Data extracted from a collection:
===============

(** * OpenWorld: world generation, chunk streaming and player kinematics

    A shallow embedding of the simulation core of the OpenWorld client:
    - [src/utils/worldGenerator.ts]  (seeded PRNG, placement test, generators),
    - [src/hooks/useWorldState.ts]   (chunk store, streaming, visibility, merge),
    - [src/hooks/useGameEngine.ts]   (collision test, per-tick movement).

    Further down come the callers of this core: the game clock of
    [useWorldState], the camera and the clock face of [Game.tsx], the tree
    renderer of [World.tsx], the pose tables of [Character.tsx], the mock
    server of [MultiplayerClient.ts] and the tile game of [QwenGame.tsx].

    Conventions of the embedding.
    - A JavaScript [number] is a [Z] where the code keeps it an integer (ids,
      chunk coordinates, the PRNG state) and a rational [Q] otherwise,
      compared with [Qeq]/[Qlt].  The rounding of binary64 is written out
      where a property depends on it: [to_double] in the state update of the
      PRNG, and [round64] (to nearest, ties to even, 53 bits, subnormals, no
      overflow) on every operation of the target update of the engine
      ([deltaTime], [frameSpeed], the four moves, the hitbox, the animation
      timer, the starting position) and on the product of the clock face.
      The draws and placements of the generator, the smoothing of the player
      position, the camera and the game clock are computed exactly.
    - [Math.sin] and [Math.cos] are taken as an interface ([JSMath]); they only
      decide how many elements a chunk asks for.  [Math.sqrt] occurs only
      under a comparison, which is decided on the squares ([sqrt_lt]); the
      distance of the no-overlap property is the real square root.
    - A JavaScript [Map] is an insertion-ordered association list ([JSMap]),
      a plain object used as a dictionary is a [gmap].
    - The state of a hook is one record.  It holds each React state as the
      calls made so far leave it for the next render: the setters are
      applied as they are called, which is what the batched updates come to,
      since nothing but a render reads the state.  Where the code reads a ref
      that an effect refreshes after the render ([loadedChunksRef]), the
      record holds the ref as well, the calls read the ref and not the
      state, and the effect is a step of its own ([refreshRef]). *)

From Stdlib Require Import ZArith QArith Qround Qabs Qpower Reals Qreals Lia Lqa.
From stdpp Require Import base option list strings gmap pretty.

===============

Task details
If a line in the entries contains the word "calls", copy that line out.

Result
      calls made so far leave it for the next render: the setters are
      record holds the ref as well, the calls read the ref and not the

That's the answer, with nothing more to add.